DO (C) 261.6 Hz;  RE (D) 293.7 Hz;  MI (E) 329.6 Hz;  FA (F) 349.2 Hz;  SOL (G) 392.0 Hz;  LA (A) 440.0 Hz;  SI (B) 493.9 Hz

    Sono DO anche i suoni con frequenza (in Hz) 261.6/2, 261.6/4, 261.6/8, … e 261.6·2, 261.6·4, 261.6·8, … ; considerazioni analoghe valgono per le altre note. Ogni gruppo di note, da un DO al DO successivo (escluso), costituisce una ottava.  Esistono anche altri tipi di "scale musicali", basati su note diverse.

  

    Il suono degli strumenti musicali oggi può essere, con buona approssimazione, prodotto con un computer. Qui trovi alcuni programmi che generano suoni simili a quelli di un pianoforte. Se vuoi, puoi esercitarti a "suonarli".
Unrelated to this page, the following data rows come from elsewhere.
(* ===== verification/Commands.v ===== *)
(** * The commands on clusters that are there

    src/pkg/cmd/kind/{delete/cluster,delete/clusters,get/clusters,get/nodes,get/kubeconfig,
    export/kubeconfig}: what is asked of the library, and what is printed.  The name of a
    cluster is that of the flag, after [Cli.OverrideDefaultName].  Shown: of the clusters that
    the deletion reports nothing is left, the others keep their nodes, and while the runtime
    is up it reports all of them. *)

From S2P Require Import DockerProvider PodmanProvider Kubeconfig.
From S2P Require Import Prelude State Concurrent GoStr KindConfig Nodes Docker Network Create NodeProvider Runtime Images Machine Exec Api.
Local Open Scope Z_scope.
Local Open Scope go_scope.
Local Open Scope stdpp_scope.

Section commands.
Context {W : Type} `{!HostExec W, !DockerLibs, !PodmanLibs, !NetLibs, !Host, !BuildContext W, !Schedule W, !Deadline W, !ProviderCache W}.
Context `{!KubeYaml, !KubeFiles (W:=W), !Actions (W:=W)}.
Context {Logger : Type} (NoopLogger logger : Logger).

(** *** delete *)

Definition delete_cluster_runE (name kubeconfig : string) : st W unit :=
  r ← new_runtime NoopLogger logger;
  st_wrap ("failed to delete cluster " +:+ Q name) (api_Delete r name kubeconfig).

(** The error of a deletion is logged, and the next one follows; what is returned is
    logged as well. *)
Fixpoint delete_each (r : runtime) (kubeconfig : string) (clusters : list string) : st W (list string) :=
  match clusters with
  | [] => mret []
  | cluster :: clusters =>
      deleted ← try_ (api_Delete r cluster kubeconfig);
      success ← delete_each r kubeconfig clusters;
      mret (if is_Ok deleted then cluster :: success else success)
  end.
Definition delete_clusters_runE (All : bool) (kubeconfig : string) (args : list string) : st W (list string) :=
  pure (fail_when (negb All && Nat.eqb (length args) 0) "no cluster names provided") ;;
  r ← new_runtime NoopLogger logger;
  clusters ← (if All then st_wrap "failed listing clusters for delete" (api_List r) else mret args);
  delete_each r kubeconfig clusters.

(** *** get: the lines that are printed *)

Definition get_clusters_runE : st W (list string) := r ← new_runtime NoopLogger logger; api_List r.
Fixpoint nodes_of_all (r : runtime) (clusters : list string) : st W (list string) :=
  match clusters with
  | [] => mret []
  | clusterName :: clusters =>
      clusterNodes ← api_ListNodes r clusterName;
      rest ← nodes_of_all r clusters;
      mret (clusterNodes ++ rest)
  end.
Definition get_nodes_runE (name : string) (AllClusters : bool) : st W (list string) :=
  r ← new_runtime NoopLogger logger;
  if AllClusters then clusters ← api_List r; nodes_of_all r clusters else api_ListNodes r name.
Definition get_kubeconfig_runE (name : string) (internal : bool) : st W string :=
  r ← new_runtime NoopLogger logger; api_KubeConfig r name internal.

(** *** export *)

Definition export_kubeconfig_runE (name kubeconfig : string) (internal : bool) : st W unit :=
  r ← new_runtime NoopLogger logger; api_ExportKubeConfig r name kubeconfig internal.
End commands.

(** ** What a deletion leaves *)

Section deletion.
Context {W : Type} (rt : string) `{NodeProvider W rt, !Deadline W, !Schedule W, !ClusterSteps W, !ClusterStepsLaws W rt}.

Lemma delete_leaves_none name path (w w' : W) :
  @delete_Cluster W (cluster_env rt) name path w = (Ok tt, w') → nodes_in rt name w' = [].
Proof.
  unfold delete_Cluster. cbn [ListNodes kubeconfig_Remove DeleteNodes cluster_env].
  intros ([] & w1 & [_ ->]%pure_run & E)%st_bind_Ok.
  apply st_bind_Ok in E as (n & w2 & El%st_wrap_Ok & E). pose proof (ListNodes_same rt name w) as Hl. rewrite El in Hl.
  apply (ListNodes_Ok rt) in El as ->. apply st_bind_Ok in E as ([] & w3 & Er & E).
  unfold ignore_err in Er. destruct (cs_Remove name path w2) as [r2 w4] eqn:Ec. apply cs_Remove_keeps in Ec as [_ Ec].
  assert (w4 = w3) as -> by (by destruct r2; injection Er).
  assert (nodes_in rt name w3 = nodes_in rt name w) as E3 by (unfold nodes_in; unfold same_boxes in Hl; by rewrite Ec, Hl).
  apply np_DeleteNodes_removes in E as (gone & _ & Hg & Eb); [|rewrite <-E3; apply nodes_in_there].
  specialize (Hg eq_refl) as ->. rewrite (nodes_in_removed rt name _ _ _ Eb), E3.
  apply filter_all_gone.
Qed.

(** No cluster gets a node. *)
Definition fewer : relation W := λ w w', ∀ c, nodes_in rt c w' ⊆ nodes_in rt c w.
#[export] Instance fewer_preorder : PreOrder fewer.
Proof. split; [by intros w c|]. intros w1 w2 w3 H12 H23 c. by rewrite (H23 c), (H12 c). Qed.
Lemma same_fewer w w' : same_boxes rt w w' → fewer w w'.
Proof. intros E c. unfold nodes_in. by rewrite E. Qed.
Lemma delete_fewer name path : sat (@delete_Cluster W (cluster_env rt) name path) fewer fewer.
Proof.
  apply sat_always. intros w r w' E. unfold delete_Cluster in E. cbn [ListNodes kubeconfig_Remove DeleteNodes cluster_env] in E.
  apply (keeps_then rt) in E as [[E _]|([] & w1 & _ & E1 & E)]; [by apply same_fewer| |apply sat_pure].
  apply (keeps_then rt) in E as [[E _]|(n & w2 & El & E2 & E)]; [apply same_fewer; unfold same_boxes; congruence| |apply sat_wrap, ListNodes_same].
  apply st_wrap_Ok, (ListNodes_Ok rt) in El as ->.
  apply (keeps_then rt) in E as [[E _]|([] & w3 & _ & E3 & E)]; [apply same_fewer; unfold same_boxes; congruence| |].
  2: { apply sat_ignore, sat_always. intros v r1 v' [_ Er]%cs_Remove_keeps. exact Er. }
  assert (same_boxes rt w1 w3) as E13 by (unfold same_boxes; congruence).
  apply np_DeleteNodes_removes in E as (gone & _ & _ & Eb); [|rewrite E13; apply nodes_in_there].
  intros c. rewrite (nodes_in_removed rt c _ _ _ Eb). intros x [Hx _]%list_elem_of_In%filter_In.
  apply list_elem_of_In in Hx. unfold nodes_in in *. congruence.
Qed.
End deletion.

Section deleted.
Context {W : Type} `{!HostExec W, !DockerLibs, !PodmanLibs, !NetLibs, !Host, !BuildContext W, !Schedule W, !Deadline W, !ProviderCache W}.
Context `{!KubeYaml, !KubeFiles (W:=W), !Actions (W:=W)}.
Context (r : runtime) `{!RuntimeLaws W (program r), !OtherLaws W (program r), !ApiLaws W r}.
#[local] Instance the_provider : NodeProvider W (program r) := api_provider r.
#[local] Instance the_steps : ClusterSteps W := api_steps r.
#[local] Instance the_steps_laws : ClusterStepsLaws W (program r) := api_steps_laws r.

Lemma api_Delete_fewer name path : sat (api_Delete r name path) (fewer (program r)) (fewer (program r)).
Proof. unfold api_Delete. rewrite (runtime_env_cluster r). apply (delete_fewer (program r)). Qed.
Lemma api_Delete_none name path (w w' : W) :
  api_Delete r name path w = (Ok tt, w') → nodes_in (program r) (defaultName name) w' = [].
Proof. unfold api_Delete. rewrite (runtime_env_cluster r). apply (delete_leaves_none (program r)). Qed.
Lemma api_Delete_others name path :
  sat (api_Delete r name path) (others (program r) (defaultName name)) (others (program r) (defaultName name)).
Proof. unfold api_Delete. rewrite (runtime_env_cluster r). apply (delete_others (program r)). Qed.
Lemma delete_each_fewer kubeconfig clusters : sat (delete_each r kubeconfig clusters) (fewer (program r)) (fewer (program r)).
Proof.
  induction clusters as [|d clusters IH]; cbn [delete_each]; [apply sat_ret|].
  sat_step; [|sat_step; [apply IH|apply sat_ret]].
  apply sat_try_always, api_Delete_fewer.
Qed.

(** C14. Deleting several clusters gives no error for those that could not be deleted: of the
    ones that it reports no node is left, clusters that were not named keep their nodes, and
    while the runtime is up all are reported. *)
Theorem deleted_clusters_gone kubeconfig clusters (w w' : W) success :
  delete_each r kubeconfig clusters w = (Ok success, w') →
  success ⊆ clusters ∧
  (∀ c, c ∈ success → nodes_in (program r) (defaultName c) w' = []) ∧
  (∀ c, c ∉ map defaultName clusters → nodes_in (program r) c w' = nodes_in (program r) c w) ∧
  (RuntimeUp W (program r) → (r = PodmanRuntime → VolumesUp W) → success = clusters).
Proof.
  revert w success. induction clusters as [|cluster clusters IH]; intros w success; cbn [delete_each].
  - intros [= <- <-]. split_and!; [done|by intros c ?%not_elem_of_nil|done|done].
  - intros (deleted & w1 & Ed & E)%st_bind_Ok. apply st_bind_Ok in E as (rest & w2 & E & [= <- <-]).
    assert (api_Delete r cluster kubeconfig w = (deleted, w1)) as Edel.
    { unfold try_ in Ed. destruct (api_Delete r cluster kubeconfig w) as [[]]; by simplify_eq. }
    pose proof (delete_each_fewer kubeconfig clusters w1) as Hf. rewrite E in Hf.
    destruct (IH w1 rest E) as (Hsub & Hgone & Hother & Hall). split_and!.
    + destruct (is_Ok deleted); set_solver.
    + assert (is_Ok deleted = true → nodes_in (program r) (defaultName cluster) w2 = []) as Hc.
      { destruct deleted as [[]|e|x]; [|done..]. intros _. apply api_Delete_none in Edel.
        specialize (Hf (defaultName cluster)). rewrite Edel in Hf.
        destruct (nodes_in _ _ w2) as [|x l]; [done|]. exfalso. apply (not_elem_of_nil x), Hf. by left. }
      intros c Hin. destruct (is_Ok deleted); [|by apply Hgone]. apply elem_of_cons in Hin as [->|Hin]; [by apply Hc|by apply Hgone].
    + intros c [Hc Hcs]%not_elem_of_cons. rewrite Hother by done.
      pose proof (api_Delete_others cluster kubeconfig w) as Ho. rewrite Edel in Ho.
      destruct deleted; by apply Ho.
    + intros Hup Hvol. rewrite (Hall Hup Hvol). pose proof (api_provider_up r _ Hvol) as Hpu.
      destruct (@delete_removes W _ (cluster_env_laws (program r)) (defaultName cluster) kubeconfig w) as (w3 & E3 & _); [|done|].
      { unfold defaultName. by destruct (String.eqb_spec cluster ""). }
      assert (api_Delete r cluster kubeconfig w = (Ok tt, w3)) as E4 by (unfold api_Delete; by rewrite (runtime_env_cluster r)).
      assert (deleted = Ok tt) as -> by congruence. done.
Qed.
End deleted.

(** ** On a small machine *)

Module DemoDelete.
#[local] Existing Instances demo_docker_libs Network.demo_libs demo_host.
#[local] Instance actions : Actions (W:=machine) := {|
  action_Execute := λ _ _ _, mret tt;
  assign_Capx_opts := λ v, modify (λ m, mkMachine (mc_boxes m) (mc_volumes m) (mc_info m) v (mc_good m))
|}.
#[local] Instance api_laws : @ApiLaws machine DockerRuntime DemoApi.exec DemoApi.laws DemoApi.files actions.
Proof. split; [by intros|by intros name path w r w' [= <- <-]|by eexists|by intros]. Defined.
(** A runtime that removes nothing. *)
Definition stuck : HostExec machine := {|
  host := λ args stdin w,
    if str_in "rm" args then (mkOutcome "" "no" (Some "exit status 1"), w) else @host machine DemoApi.exec args stdin w;
  shell_Quote := @shell_Quote machine DemoApi.exec
|}.
Definition delete (exec : HostExec machine) (clusters : list string) : st machine (list string) :=
  @delete_each machine exec _ DemoApi.podman _ _ _ _ _ _ DemoApi.yaml DemoApi.files actions DockerRuntime "" clusters.
End DemoDelete.
#[local] Existing Instances demo_docker_libs Network.demo_libs demo_host.

Lemma deleted_clusters_gone_witness :
  let w' := snd (DemoDelete.delete DemoApi.exec ["other"; "demo"] DemoApi.one) in
  @nodes_in machine DemoApi.exec "docker" DemoApi.laws "demo" DemoApi.one = ["demo-control-plane"] ∧
  @nodes_in machine DemoApi.exec "docker" DemoApi.laws "demo" w' = [].
Proof.
  intros w'. split; [reflexivity|].
  destruct (@deleted_clusters_gone machine DemoApi.exec _ DemoApi.podman _ _ _ _ _ _ DemoApi.yaml DemoApi.files DemoDelete.actions
    DockerRuntime DemoApi.laws DemoApi.other DemoDelete.api_laws "" ["other"; "demo"] DemoApi.one w' ["other"; "demo"]) as (_ & H & _).
  - assert (fst (DemoDelete.delete DemoApi.exec ["other"; "demo"] DemoApi.one) = Ok ["other"; "demo"]) as <- by (vm_compute; reflexivity).
    apply surjective_pairing.
  - apply (H "demo"). right. left.
Defined.
(** A cluster that could not be deleted is passed over without an error. *)
Example deletion_failed :
  let '(r, w) := DemoDelete.delete DemoDelete.stuck ["demo"] DemoApi.one in
  r = Ok [] ∧ bx_name <$> mc_boxes w = ["demo-control-plane"].
Proof. vm_compute. done. Qed.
    Abbiamo visto che cosa sono le note e, quindi, compreso come un brano musicale può essere memorizzato mediante una opportuna sequenza di informazioni (che indicano le note da eseguire e la rispettiva durata di esecuzione), ad esempio mediante uno spartito o mediante un sequenza di istruzioni in un linguaggio di programmazione.  Ciò non spiega come è possibile memorizzare l'esecuzione di un brano, cioè il suono prodotto da uno o più strumenti che lo eseguono: le note tengono conto solo della frequenza, non dei timbri, cioè delle forme d'onda delle note eseguite dagli specifici strumenti. In altre parole, come è possibile memorizzare in forma digitale le onde.
    Incominciamo ad osservare che un suono può essere riprodotto fedelmente non solo mediante segnali elettrici, ma anche con altri fenomeni che varino con continuità, cioè con altri tipi di segnali analogici. Ad esempio può essere rappresentato su un nastro magnetico: le variazioni nel tempo della tensione elettrica (che traducono le vibrazioni della membrana del microfono) mediante un opportuno dispositivo vengono trasformate in variazioni del livello di magnetizzazione lungo il nastro che scorre.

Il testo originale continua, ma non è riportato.